Source information –
== == ==
(* ===== verification/Files.v ===== *)
(** * Descriptor bookkeeping ([src/fs/fs.c])

    Entering, looking up and closing descriptors in the guest's and in the
    kernel's table, and the agreement of the guest's table with the descriptors
    that are open in the host process.  The lock of the tables is in [Locks.v]. *)

From S2P Require Import Prelude RBTree Const Errno Mm UserMem FdTable Kernel.

Section Files.
Context `{OS} `{DarwinErrno} `{DarwinConst} `{Heap}.

(** Which of the two tables of [struct fileinfo] a routine works on. *)
Inductive which := User | Vkern.

Definition table_of (wh : which) (k : kstate) : fdtable :=
  match wh with User => fdt (k_fi k) | Vkern => vkern_fdt (k_fi k) end.
Definition set_table (wh : which) (t : fdtable) : kstate -> kstate :=
  match wh with User => set_fdt t | Vkern => set_vkern_fdt t end.

Definition in_userfd (k : kstate) (fd : Z) : bool :=
  (fd >=? 0) && (fd <? start (vkern_fdt (k_fi k))).

(** The three statements that put a descriptor into a table. *)
Definition put_fd (wh : which) (fd : Z) (is_cloexec : bool) : K unit :=
  k ← get;
  t ← deref (enter_fd (table_of wh k) fd is_cloexec);
  put (set_table wh t k).

Definition register_fd (fd : Z) (is_cloexec : bool) : K Z :=
  k ← get;
  if fd >=? start (vkern_fdt (k_fi k)) then mret (- LINUX_EMFILE)
  else
    err ← (if size (fdt (k_fi k)) <=? fd then
             let '(err, t) := alloc_fdtable (fdt (k_fi k)) (fd + 1) in
             put (set_fdt t k);; mret err
           else mret 0);
    if err <? 0 then mret err
    else put_fd User fd is_cloexec;; mret 0.

Definition vkern_dup_fd (fd : Z) (is_cloexec : bool) : K Z :=
  k ← get;
  vkern_fd ← deref (find_emptyfd (vkern_fdt (k_fi k)));
  if vkern_fd =? -1 then halt Panic
  else
    _ ← hcall "dup2" [HI fd; HI vkern_fd];
    put_fd Vkern vkern_fd is_cloexec;;
    mret vkern_fd.

Definition get_file (fd : Z) : K (option file) :=
  k ← get;
  let table := fdt (k_fi k) in
  if (fd <? 0) || (fd >=? size table) then mret None
  else deref (do_get_file table fd).

Definition darwinfs_close (f : file) : K Z := sysw "close" [HI (f_fd f)].

(** [file->ops->close(file)]: [ops] is [NULL] in a slot that was never filled. *)
Definition with_ops {A} (f : file) (c : K A) : K A := if f_ops f then c else halt Fault.

Definition do_close (wh : which) (fd : Z) : K Z :=
  k ← get;
  let table := table_of wh k in
  if (fd <? start table) || (fd >=? start table + size table) then mret (- LINUX_EBADF)
  else
    b ← deref (test_fdbit table (open_fds table) fd);
    if negb b then mret (- LINUX_EBADF)
    else
      f ← deref (do_get_file table fd);
      match f with
      | None => mret (- LINUX_EBADF)
      | Some file =>
        n ← with_ops file (darwinfs_close file);
        k ← get;
        t ← deref (leave_fd (table_of wh k) fd);
        put (set_table wh t k);;
        mret n
      end.

Definition user_close (fd : Z) : K Z := do_close User fd.
Definition vkern_close (fd : Z) : K Z := do_close Vkern fd.

(** The inner loop of [close_cloexec], on bit [j] of word [i]. *)
Fixpoint close_word (n : nat) (i j : Z) : K unit :=
  match n with
  | O => mret tt
  | S n =>
    k ← get;
    w ← deref (aget (cloexec_fds (fdt (k_fi k))) i);
    if w =? 0 then mret tt
    else
      when_ (testf (Z.shiftr w j) 1) (_ ← do_close User (j + i * 64); mret tt);;
      close_word n i (j + 1)
  end.
Fixpoint close_words (n : nat) (i : Z) : K unit :=
  match n with
  | O => mret tt
  | S n => close_word 64 i 0;; close_words n (i + 1)
  end.
Definition close_cloexec : K unit :=
  k ← get; close_words (Z.to_nat (Z.quot (size (fdt (k_fi k))) 64)) 0.

(** [for (i = 0; i < limit.rlim_cur; i++)] of [init_fileinfo] *)
Fixpoint adopt_fds (n : nat) (i rootfd : Z) : K unit :=
  match n with
  | O => mret tt
  | S n =>
    (if i =? rootfd then mret tt
     else
       r ← hcall "fcntl" [HI i; HI (D "F_GETFD")];
       let flag := h_ret r in
       if flag <? 0 then mret tt
       else
         k ← get;
         if in_userfd k i then _ ← register_fd i (testf flag (D "FD_CLOEXEC")); mret tt
         else _ ← hcall "close" [HI i]; mret tt);;
    adopt_fds n (i + 1) rootfd
  end.

Definition init_fileinfo (rootfd : Z) : K unit :=
  r ← hcall "getrlimit" [HI (D "RLIMIT_NOFILE")];
  let rlim_cur := field (outbuf (h_out r) 0) 0 8 in
  let '(_, vt) := alloc_fdtable (empty_fdtable (s32 (rlim_cur - vkern_fdtable_maxsize))) vkern_fdtable_maxsize in
  let '(_, ut) := alloc_fdtable (empty_fdtable 0) user_fdtable_initsize in
  k ← get;
  put (set_fi (mk_fileinfo (Kernel.rootfd (k_fi k)) ut vt) k);;
  adopt_fds (Z.to_nat (s32 rlim_cur)) 0 rootfd;;
  fd ← vkern_dup_fd rootfd false;
  k ← get;
  put (set_fi (mk_fileinfo fd (fdt (k_fi k)) (vkern_fdt (k_fi k))) k).

(** The limit the guest is told. *)
Definition darwin_to_linux_rlimit_nofile (rlim : Z * Z) : Z * Z :=
  (rlim.1, u64 (rlim.2 - vkern_fdtable_maxsize)).

End Files.

(** ** Invariant and operations *)

Record files_ok (f : fileinfo) : Prop := {
  fo_user : tbl_ok (fdt f);
  fo_start : start (fdt f) = 0;
  fo_vkern : tbl_ok (vkern_fdt f);
  fo_below fd c : fds (fdt f) fd = Some c -> fd < start (vkern_fdt f);
}.

Section FilesFacts.
Context `{OS} `{DarwinErrno} `{DarwinConst} `{Heap}.

Lemma files_ok_set_user f t :
  files_ok f -> tbl_ok t -> start t = 0 -> (forall fd c, fds t fd = Some c -> fd < start (vkern_fdt f)) ->
  files_ok (mk_fileinfo (rootfd f) t (vkern_fdt f)).
Proof. intros [] ? ? ?. by constructor. Qed.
== == ==
Try it –
Give all of the material again, exactly.

Solution for this problem –
(* ===== verification/Files.v ===== *)
(** * Descriptor bookkeeping ([src/fs/fs.c])

    Entering, looking up and closing descriptors in the guest's and in the
    kernel's table, and the agreement of the guest's table with the descriptors
    that are open in the host process.  The lock of the tables is in [Locks.v]. *)

From S2P Require Import Prelude RBTree Const Errno Mm UserMem FdTable Kernel.

Section Files.
Context `{OS} `{DarwinErrno} `{DarwinConst} `{Heap}.

(** Which of the two tables of [struct fileinfo] a routine works on. *)
Inductive which := User | Vkern.

Definition table_of (wh : which) (k : kstate) : fdtable :=
  match wh with User => fdt (k_fi k) | Vkern => vkern_fdt (k_fi k) end.
Definition set_table (wh : which) (t : fdtable) : kstate -> kstate :=
  match wh with User => set_fdt t | Vkern => set_vkern_fdt t end.

Definition in_userfd (k : kstate) (fd : Z) : bool :=
  (fd >=? 0) && (fd <? start (vkern_fdt (k_fi k))).

(** The three statements that put a descriptor into a table. *)
Definition put_fd (wh : which) (fd : Z) (is_cloexec : bool) : K unit :=
  k ← get;
  t ← deref (enter_fd (table_of wh k) fd is_cloexec);
  put (set_table wh t k).

Definition register_fd (fd : Z) (is_cloexec : bool) : K Z :=
  k ← get;
  if fd >=? start (vkern_fdt (k_fi k)) then mret (- LINUX_EMFILE)
  else
    err ← (if size (fdt (k_fi k)) <=? fd then
             let '(err, t) := alloc_fdtable (fdt (k_fi k)) (fd + 1) in
             put (set_fdt t k);; mret err
           else mret 0);
    if err <? 0 then mret err
    else put_fd User fd is_cloexec;; mret 0.

Definition vkern_dup_fd (fd : Z) (is_cloexec : bool) : K Z :=
  k ← get;
  vkern_fd ← deref (find_emptyfd (vkern_fdt (k_fi k)));
  if vkern_fd =? -1 then halt Panic
  else
    _ ← hcall "dup2" [HI fd; HI vkern_fd];
    put_fd Vkern vkern_fd is_cloexec;;
    mret vkern_fd.

Definition get_file (fd : Z) : K (option file) :=
  k ← get;
  let table := fdt (k_fi k) in
  if (fd <? 0) || (fd >=? size table) then mret None
  else deref (do_get_file table fd).

Definition darwinfs_close (f : file) : K Z := sysw "close" [HI (f_fd f)].

(** [file->ops->close(file)]: [ops] is [NULL] in a slot that was never filled. *)
Definition with_ops {A} (f : file) (c : K A) : K A := if f_ops f then c else halt Fault.

Definition do_close (wh : which) (fd : Z) : K Z :=
  k ← get;
  let table := table_of wh k in
  if (fd <? start table) || (fd >=? start table + size table) then mret (- LINUX_EBADF)
  else
    b ← deref (test_fdbit table (open_fds table) fd);
    if negb b then mret (- LINUX_EBADF)
    else
      f ← deref (do_get_file table fd);
      match f with
      | None => mret (- LINUX_EBADF)
      | Some file =>
        n ← with_ops file (darwinfs_close file);
        k ← get;
        t ← deref (leave_fd (table_of wh k) fd);
        put (set_table wh t k);;
        mret n
      end.

Definition user_close (fd : Z) : K Z := do_close User fd.
Definition vkern_close (fd : Z) : K Z := do_close Vkern fd.

(** The inner loop of [close_cloexec], on bit [j] of word [i]. *)
Fixpoint close_word (n : nat) (i j : Z) : K unit :=
  match n with
  | O => mret tt
  | S n =>
    k ← get;
    w ← deref (aget (cloexec_fds (fdt (k_fi k))) i);
    if w =? 0 then mret tt
    else
      when_ (testf (Z.shiftr w j) 1) (_ ← do_close User (j + i * 64); mret tt);;
      close_word n i (j + 1)
  end.
Fixpoint close_words (n : nat) (i : Z) : K unit :=
  match n with
  | O => mret tt
  | S n => close_word 64 i 0;; close_words n (i + 1)
  end.
Definition close_cloexec : K unit :=
  k ← get; close_words (Z.to_nat (Z.quot (size (fdt (k_fi k))) 64)) 0.

(** [for (i = 0; i < limit.rlim_cur; i++)] of [init_fileinfo] *)
Fixpoint adopt_fds (n : nat) (i rootfd : Z) : K unit :=
  match n with
  | O => mret tt
  | S n =>
    (if i =? rootfd then mret tt
     else
       r ← hcall "fcntl" [HI i; HI (D "F_GETFD")];
       let flag := h_ret r in
       if flag <? 0 then mret tt
       else
         k ← get;
         if in_userfd k i then _ ← register_fd i (testf flag (D "FD_CLOEXEC")); mret tt
         else _ ← hcall "close" [HI i]; mret tt);;
    adopt_fds n (i + 1) rootfd
  end.

Definition init_fileinfo (rootfd : Z) : K unit :=
  r ← hcall "getrlimit" [HI (D "RLIMIT_NOFILE")];
  let rlim_cur := field (outbuf (h_out r) 0) 0 8 in
  let '(_, vt) := alloc_fdtable (empty_fdtable (s32 (rlim_cur - vkern_fdtable_maxsize))) vkern_fdtable_maxsize in
  let '(_, ut) := alloc_fdtable (empty_fdtable 0) user_fdtable_initsize in
  k ← get;
  put (set_fi (mk_fileinfo (Kernel.rootfd (k_fi k)) ut vt) k);;
  adopt_fds (Z.to_nat (s32 rlim_cur)) 0 rootfd;;
  fd ← vkern_dup_fd rootfd false;
  k ← get;
  put (set_fi (mk_fileinfo fd (fdt (k_fi k)) (vkern_fdt (k_fi k))) k).

(** The limit the guest is told. *)
Definition darwin_to_linux_rlimit_nofile (rlim : Z * Z) : Z * Z :=
  (rlim.1, u64 (rlim.2 - vkern_fdtable_maxsize)).

End Files.

(** ** Invariant and operations *)

Record files_ok (f : fileinfo) : Prop := {
  fo_user : tbl_ok (fdt f);
  fo_start : start (fdt f) = 0;
  fo_vkern : tbl_ok (vkern_fdt f);
  fo_below fd c : fds (fdt f) fd = Some c -> fd < start (vkern_fdt f);
}.

Section FilesFacts.
Context `{OS} `{DarwinErrno} `{DarwinConst} `{Heap}.

Lemma files_ok_set_user f t :
  files_ok f -> tbl_ok t -> start t = 0 -> (forall fd c, fds t fd = Some c -> fd < start (vkern_fdt f)) ->
  files_ok (mk_fileinfo (rootfd f) t (vkern_fdt f)).
Proof. intros [] ? ? ?. by constructor. Qed.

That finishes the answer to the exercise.